ICCV2023

Unleashing Vanilla Vision Transformer with Masked Image Modeling for Object Detection

Yuxin Fang, Shusheng Yang, Shijie Wang, Yixiao Ge, Ying Shan, Xinggang Wang

67 citations

Abstract

We present an approach to efficiently and effectively adapt a masked image modeling (MIM) pre-trained vanilla Vision Transformer (ViT) for object detection, which is based on our two novel observations: (i) A MIM pre-trained vanilla ViT encoder can work surprisingly well in the challenging object-level recognition scenario even with randomly sampled partial observations, e.g., only 25% 50% of the input embeddings. (ii) In order to construct multi-scale representations for object detection from single-scale ViT, a randomly initialized compact convolutional stem supplants the pre-trained patchify stem, and its intermediate features can naturally serve as the higher resolution inputs of a feature pyramid network without further upsampling or other manipulations.

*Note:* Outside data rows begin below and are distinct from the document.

(* ===== verification/DecimalTheorems.v ===== *)
(** * What the decimal arithmetic guarantees ([platform/Decimal.cpp])

    The theorems about [DecimalNumber] as a whole, proved from the lemmas of
    [DecimalFacts] and [NumberText], and the inputs on which the code deviates
    from what it documents. *)

From S2P Require Import Prelude Platform WTFString DecimalNumber DecimalFacts JSONValues JSONParser JSONParserFacts NumberText.

(** Two decimals for the examples: 1.25 and -0.075. *)
Definition quarter : Decimal := mkData 125 (-2) ClassNormal Positive.
Definition sample : Decimal := mkData 75 (-3) ClassNormal Negative.

Lemma quarter_wf : wf quarter.
Proof. cbn. unfold MaxCoefficient, ExponentMin, ExponentMax. lia. Qed.
Lemma sample_wf : wf sample.
Proof. cbn. unfold MaxCoefficient, ExponentMin, ExponentMax. lia. Qed.



(** The two-word integer type computes exactly: the product of two 64-bit
    words, assembled from 32-bit partial products, is their product, and the
    four-digit long division by a 32-bit divisor is the truncated quotient. *)
Theorem uint128_exact a b divisor :
  0 <= a < 2 ^ 64 -> 0 <= b < 2 ^ 64 -> 0 < divisor < 2 ^ 32 ->
  UInt128.value (UInt128.multiply a b) = a * b /\
  UInt128.value (UInt128.divide (UInt128.multiply a b) divisor) = a * b / divisor.
Proof.
  intros Ha Hb Hd. destruct (multiply_exact a b Ha Hb) as (E & Hh & Hl).
  split; [done|]. rewrite <- E. by apply divide_exact.
Qed.

Lemma uint128_exact_witness :
  UInt128.value (UInt128.multiply 18446744073709551615 18446744073709551615)
    = 18446744073709551615 * 18446744073709551615 /\
  UInt128.value (UInt128.divide (UInt128.multiply 18446744073709551615 18446744073709551615) 10)
    = 18446744073709551615 * 18446744073709551615 / 10.
Proof. apply (uint128_exact 18446744073709551615 18446744073709551615 10); lia. Defined.

(** Addition and subtraction are exact: when the operands can be written
    with one exponent within the precision and the result's coefficient fits,
    the result in units of the smaller exponent is the sum, or difference, of
    the operands in these units. *)
Theorem add_sub_exact l r k :
  wf l -> wf r -> isFinite l = true -> isFinite r = true -> alignable l r = true ->
  k = Z.min (m_exponent l) (m_exponent r) ->
  (Z.abs (units k l + units k r) <= MaxCoefficient -> units k (add l r) = units k l + units k r) /\
  (Z.abs (units k l - units k r) <= MaxCoefficient -> units k (sub l r) = units k l - units k r).
Proof. intros. split; intros; [by apply add_units|by apply sub_units]. Qed.

Lemma add_sub_exact_witness :
  units (-3) (add quarter sample) = 1175 /\ units (-3) (sub quarter sample) = 1325.
Proof.
  destruct (add_sub_exact quarter sample (-3)) as [Ha Hs];
    [apply quarter_wf|apply sample_wf|done|done|vm_compute; reflexivity|done|].
  split; [rewrite Ha|rewrite Hs]; vm_compute; done.
Defined.

(** Multiplication truncates: the product of the coefficients is divided by
    the power of ten that makes it fit 64 bits, and the exponent raised by
    that power; a product that fits is kept whole. *)
Theorem mul_truncates l r :
  wf l -> wf r -> isFinite l = true -> isFinite r = true ->
  exists k, 0 <= k <= 20 /\
    (m_coefficient l * m_coefficient r < 2 ^ 64 -> k = 0) /\
    0 <= m_coefficient l * m_coefficient r / 10 ^ k < 2 ^ 64 /\
    mul l r = encode (if decide (m_sign l = m_sign r) then Positive else Negative)
                (m_exponent l + m_exponent r + k) (m_coefficient l * m_coefficient r / 10 ^ k).
Proof. apply mul_spec. Qed.

Lemma mul_truncates_witness :
  exists k, 0 <= k <= 20 /\
    (m_coefficient quarter * m_coefficient sample < 2 ^ 64 -> k = 0) /\
    0 <= m_coefficient quarter * m_coefficient sample / 10 ^ k < 2 ^ 64 /\
    mul quarter sample = encode (if decide (m_sign quarter = m_sign sample) then Positive else Negative)
                (m_exponent quarter + m_exponent sample + k)
                (m_coefficient quarter * m_coefficient sample / 10 ^ k).
Proof. apply (mul_truncates quarter sample); [apply quarter_wf|apply sample_wf|done|done]. Defined.

(** Division rounds to nearest: the quotient of two finite non-zero decimals
    is within half a unit of its last place of the exact quotient, and it is
    exact or has at least seventeen significant digits.  In particular the
    division loop ends with its result. *)
Theorem div_rounds l r :
  wf l -> wf r -> isFinite l = true -> isFinite r = true -> isZero l = false -> isZero r = false ->
  exists k q, 0 <= k /\ 0 < q <= MaxCoefficient + 1 /\
    div l r = encode (if decide (m_sign l = m_sign r) then Positive else Negative)
                (m_exponent l - m_exponent r - k) q /\
    2 * Z.abs (m_coefficient l * 10 ^ k - q * m_coefficient r) <= m_coefficient r /\
    (m_coefficient l * 10 ^ k = q * m_coefficient r \/ MaxCoefficient / 10 <= q).
Proof. apply div_spec. Qed.

Lemma div_rounds_witness :
  exists k q, 0 <= k /\ 0 < q <= MaxCoefficient + 1 /\
    div quarter sample = encode (if decide (m_sign quarter = m_sign sample) then Positive else Negative)
                (m_exponent quarter - m_exponent sample - k) q /\
    2 * Z.abs (m_coefficient quarter * 10 ^ k - q * m_coefficient sample) <= m_coefficient sample /\
    (m_coefficient quarter * 10 ^ k = q * m_coefficient sample \/ MaxCoefficient / 10 <= q).
Proof. apply (div_rounds quarter sample); [apply quarter_wf|apply sample_wf|done..]. Defined.

(** The text of every finite decimal is one JSON number token: the scanner
    that reads numbers consumes all of it. *)
Theorem toString_token d : isFinite d = true -> wf d -> parseNumberToken (toString d) = Some [].
Proof. apply toString_number. Qed.

Lemma toString_token_witness : toString sample = u "-0.075" /\ parseNumberToken (toString sample) = Some [].
Proof. split; [vm_compute; reflexivity|]. apply (toString_token sample); [done|apply sample_wf]. Defined.

(** Integers of up to eighteen digits survive the number text unchanged:
    reading the decimal text of an integer and writing it again gives that
    text. *)
Theorem integer_text z : Z.abs z <= MaxCoefficient -> toString (fromString (String_number z)) = String_number z.
Proof. apply toString_integer. Qed.

Lemma integer_text_witness :
  toString (fromString (String_number (-999999999999999999))) = String_number (-999999999999999999).
Proof. apply (integer_text (-999999999999999999)). vm_compute. discriminate. Defined.

(** ** Deviations *)

(** A zero with a fraction is rounded up to one by [ceil], and a negative one
    down to minus one by [floor]: the tests on the coefficient do not exclude
    zero. *)
Example ceil_of_zero : ceil (fromString (u "0.0")) = of_int32 1.
Proof. vm_compute. reflexivity. Qed.
Example floor_of_negative_zero : floor (fromString (u "-0.0")) = of_int32 (-1).
Proof. vm_compute. reflexivity. Qed.

(** [toString] keeps fifteen digits of a number with a fraction, so that a
    double written with sixteen or seventeen is not read back. *)
Example toString_loses_digits : toString (fromString (u "0.12345678901234567")) = u "0.123456789012346".
Proof. vm_compute. reflexivity. Qed.
(** ** Loading a cookie *)

(** What a step of loading keeps: names other than [key], live objects, and the
    fields that are not involved. *)
Record loads (key : ustring) (a : nat) (c c' : InspectorCompositeState) : Prop := {
  loads_store : storeOK c';
  loads_slot : getSlot key (m_stateObject c') = Some (Shared a);
  loads_member : properties a c' = memberObject key c;
  loads_other : forall k, k <> key -> getSlot k (m_stateObject c') = getSlot k (m_stateObject c);
  loads_objects : forall b, is_Some (objects c !! b) -> objects c' !! b = objects c !! b;
  loads_map : m_inspectorStateMap c' = m_inspectorStateMap c;
}.

Lemma loadAgent_loads key c : storeOK c -> loads key (loadAgent key c).1 c (loadAgent key c).2.
Proof.
  intros HS.
  assert (forall o, memberObject key c = o ->
    loads key (nextObject c) c (withStateObject (setSlot key (Shared (nextObject c)) (m_stateObject c)) (allocate o c).2)) as Hnew.
  { intros o Ho. split; cbn.
    - by apply share_storeOK.
    - by rewrite getSlot_setSlot, decide_True.
    - unfold properties. cbn. by rewrite lookup_insert_eq, Ho.
    - intros k Hk. by rewrite getSlot_setSlot, decide_False.
    - intros b Hb. apply (objects_below c HS) in Hb. by rewrite lookup_insert_ne by lia.
    - done. }
  unfold loadAgent. pose proof (get_stateObject key c) as E.
  destruct (getSlot key (m_stateObject c)) as [[v|a]|] eqn:Es; cbn in E.
  - destruct v; cbn; apply Hnew; unfold memberObject; by rewrite E.
  - cbn. split; try done. symmetry. by apply memberObject_shared.
  - cbn. apply Hnew. unfold memberObject. by rewrite E.
Qed.

Lemma loads_memberObject key a c c' k : loads key a c c' -> storeOK c -> memberObject k c' = memberObject k c.
Proof.
  intros [Hs Hslot Hm Ho Hb _] HS. destruct (decide (k = key)) as [->|Hne].
  - by rewrite (memberObject_shared key a c') by done.
  - unfold memberObject. rewrite !get_stateObject, Ho by done.
    destruct (getSlot k (m_stateObject c)) as [[v|b]|] eqn:E; [done| |done]. cbn.
    rewrite Hb; [done|]. by apply (shared_live c HS k).
Qed.

(** All agents: each key gets its member, and nothing else becomes shared. *)
Lemma loadAgents_spec todo c :
  storeOK c ->
  let '(m, c') := loadAgents todo c in
  storeOK c' /\ m.*1 = todo /\
  (forall k a, (k, a) ∈ m -> getSlot k (m_stateObject c') = Some (Shared a)) /\
  (forall k a, getSlot k (m_stateObject c') = Some (Shared a) ->
     k ∈ todo \/ getSlot k (m_stateObject c) = Some (Shared a)) /\
  (forall k, memberObject k c' = memberObject k c) /\
  (forall k a, getSlot k (m_stateObject c) = Some (Shared a) -> getSlot k (m_stateObject c') = Some (Shared a)) /\
  m_inspectorStateMap c' = m_inspectorStateMap c.
Proof.
  revert c. induction todo as [|key todo IH]; intros c HS; cbn [loadAgents].
  { split_and!; try done. - by intros k a ?%elem_of_nil. - by right. }
  pose proof (loadAgent_loads key c HS) as HL.
  assert (forall k a, getSlot k (m_stateObject c) = Some (Shared a) ->
            getSlot k (m_stateObject (loadAgent key c).2) = Some (Shared a)) as Hkeep.
  { intros k a E. destruct (decide (k = key)) as [->|]; [|by rewrite (loads_other _ _ _ _ HL)].
    unfold loadAgent. rewrite E. done. }
  destruct (loadAgent key c) as [a1 c1]. cbn in HL, Hkeep.
  specialize (IH c1 (loads_store _ _ _ _ HL)). destruct (loadAgents todo c1) as [m c'].
  destruct IH as (H1 & H2 & H3 & H4 & H5 & H6 & H7). split_and!; [done| | | | | |].
  - cbn. by rewrite H2.
  - intros k a [[= -> ->]|H]%elem_of_cons; [|by apply H3]. apply H6, HL.
  - intros k a [H|H]%H4; [left; by apply elem_of_cons; right|].
    destruct (decide (k = key)) as [->|]; [left; apply list_elem_of_here|].
    right. by rewrite <- (loads_other _ _ _ _ HL).
  - intros k. rewrite H5. by eapply loads_memberObject.
  - auto.
  - by rewrite H7, (loads_map _ _ _ _ HL).
Qed.

Lemma parseJSON_object_distinct s o : parseJSON s = Some (JSONObject o) -> NoDup o.*1.
Proof. intros H%parseJSON_text%jsonText_unique. by inversion H. Qed.

(** The slots [loadFromCookie] starts its loop with. *)
Definition cookieSlots (cookie : ustring) (c : InspectorCompositeState) : slots :=
  match parseJSON cookie with
  | Some v => match asObject v with Some o => map (fun kv => (kv.1, Plain kv.2)) o | None => [] end
  | None => m_stateObject c
  end.

Lemma cookieSlots_storeOK cookie c : storeOK c -> storeOK (withStateObject (cookieSlots cookie c) c).
Proof.
  intros [H1 H2 H3 H4]. unfold cookieSlots. destruct (parseJSON cookie) as [v|] eqn:E; [|by split].
  assert (forall k a, getSlot k (match asObject v with Some o => map (fun kv => (kv.1, Plain kv.2)) o | None => [] end)
            <> Some (Shared a)) as Hp.
  { intros k a. destruct (asObject v) as [o|]; [|done]. rewrite getSlot_plain. by destruct (get k o). }
  split; cbn; [|by intros k a ?%Hp|by intros k k' a ?%Hp|done].
  destruct v; cbn; try constructor. apply parseJSON_object_distinct in E.
  rewrite map_map. cbn. exact E.
Qed.

Lemma loadFromCookie_eq cookie c :
  loadFromCookie cookie c =
    let '(m, c') := loadAgents (m_inspectorStateMap c).*1 (withStateObject (cookieSlots cookie c) c) in
    withMap m c'.
Proof. unfold loadFromCookie, cookieSlots. destruct c. by destruct (parseJSON cookie). Qed.

Lemma loadFromCookie_spec cookie c :
  coherent c ->
  coherent (loadFromCookie cookie c) /\
  (m_inspectorStateMap (loadFromCookie cookie c)).*1 = (m_inspectorStateMap c).*1 /\
  forall k, memberObject k (loadFromCookie cookie c) = memberObject k (withStateObject (cookieSlots cookie c) c).
Proof.
  intros [HS Hd Hs]. rewrite loadFromCookie_eq.
  pose proof (loadAgents_spec (m_inspectorStateMap c).*1 _ (cookieSlots_storeOK cookie c HS)) as H.
  destruct (loadAgents _ _) as [m c']. destruct H as (H1 & H2 & H3 & H4 & H5 & _ & _).
  assert (forall k a, getSlot k (cookieSlots cookie c) = Some (Shared a) -> k ∈ (m_inspectorStateMap c).*1) as Hsh.
  { intros k a. unfold cookieSlots. destruct (parseJSON cookie) as [v|].
    - destruct (asObject v) as [o|]; [rewrite getSlot_plain; by destruct (get k o)|done].
    - intros H%Hs. apply list_elem_of_fmap. by exists (k, a). }
  split; [|by split]. split; cbn.
  - by eapply storeOK_same.
  - by rewrite H2.
  - intros k a. split; [apply H3|]. intros H.
    assert (k ∈ m.*1) as ([k' b] & -> & Hb)%list_elem_of_fmap
      by (rewrite H2; destruct (H4 _ _ H) as [|Hin]; [done|by eapply Hsh]).
    pose proof (H3 _ _ Hb) as E. cbn in H. rewrite H in E. by injection E as ->.
Qed.

(** ** What can happen to a composite state *)

Inductive step (c : InspectorCompositeState) : InspectorCompositeState -> Prop :=
  | step_create k : getSlot k (m_stateObject c) = None -> step c (createAgentState k c).2
  | step_set k a name v : (k, a) ∈ m_inspectorStateMap c -> step c (setProperty a name v c)
  | step_remove k a name : (k, a) ∈ m_inspectorStateMap c -> step c (removeProperty a name c)
  | step_getObject k a name : (k, a) ∈ m_inspectorStateMap c -> step c (getObjectProperty a name c).2
  | step_mute : step c (mute c)
  | step_unmute : step c (unmute c)
  | step_load cookie : step c (loadFromCookie cookie c).

Inductive reachable : InspectorCompositeState -> Prop :=
  | reachable_create client : reachable (create client)
  | reachable_step c c' : reachable c -> step c c' -> reachable c'.

Lemma coherent_create client : coherent (create client).
Proof.
  split; [split|..]; cbn; try (by constructor); try done.
  - intros a H. rewrite lookup_empty in H. by destruct H.
  - intros k a. split; [by intros ?%elem_of_nil|done].
Qed.

Lemma step_coherent c c' : coherent c -> step c c' -> coherent c'.
Proof.
  intros H [k Hk|k a name v Ha|k a name Ha|k a name Ha| | |cookie].
  - by apply createAgentState_coherent.
  - apply coherent_updated, coherent_insert; [done|by eapply agent_live].
  - apply coherent_updated, coherent_insert; [done|by eapply agent_live].
  - unfold getObjectProperty. destruct (Properties.getObject _ _) as [o p].
    apply coherent_insert; [done|by eapply agent_live].
  - by eapply coherent_same.
  - by eapply coherent_same.
  - by apply loadFromCookie_spec.
Qed.

Lemma reachable_coherent c : reachable c -> coherent c.
Proof. induction 1; [apply coherent_create|by eapply step_coherent]. Qed.

(** Writing one agent's object changes that agent's member only. *)
Lemma memberObject_insert k a o c k' :
  coherent c -> (k, a) ∈ m_inspectorStateMap c ->
  get k' (stateObject (withObjects (<[a := o]> (objects c)) c)) =
    if decide (k = k') then Some (JSONObject o) else get k' (stateObject c).
Proof.
  intros H Ha. apply (agents_shared c H) in Ha. rewrite !get_stateObject. cbn.
  destruct (decide (k = k')) as [<-|Hne]; [by rewrite Ha; cbn; rewrite lookup_insert_eq|].
  destruct (getSlot k' (m_stateObject c)) as [[v|b]|] eqn:E; try done. cbn.
  rewrite lookup_insert_ne; [done|]. intros <-. by destruct Hne; eapply (shared_inj c (coherent_store c H)).
Qed.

While the pre-trained ViT is only regarded as the 3rd-stage of our detector’s backbone instead of the whole feature extractor. This naturally results in a ConvNet-ViT hybrid architecture. The proposed detector, named MimDet, enables a MIM pre-trained vanilla ViT to outperform leading hierarchical architectures such as Swin Transformer, MViTv2 and ConvNeXt on COCO object detection & instance segmentation, and achieves better results compared with the previous best adapted vanilla ViT detector using a more modest fine-tuning recipe while converging 2.8× faster. Code and pre-trained models are available at https://github.com/hustvl/MIMDet.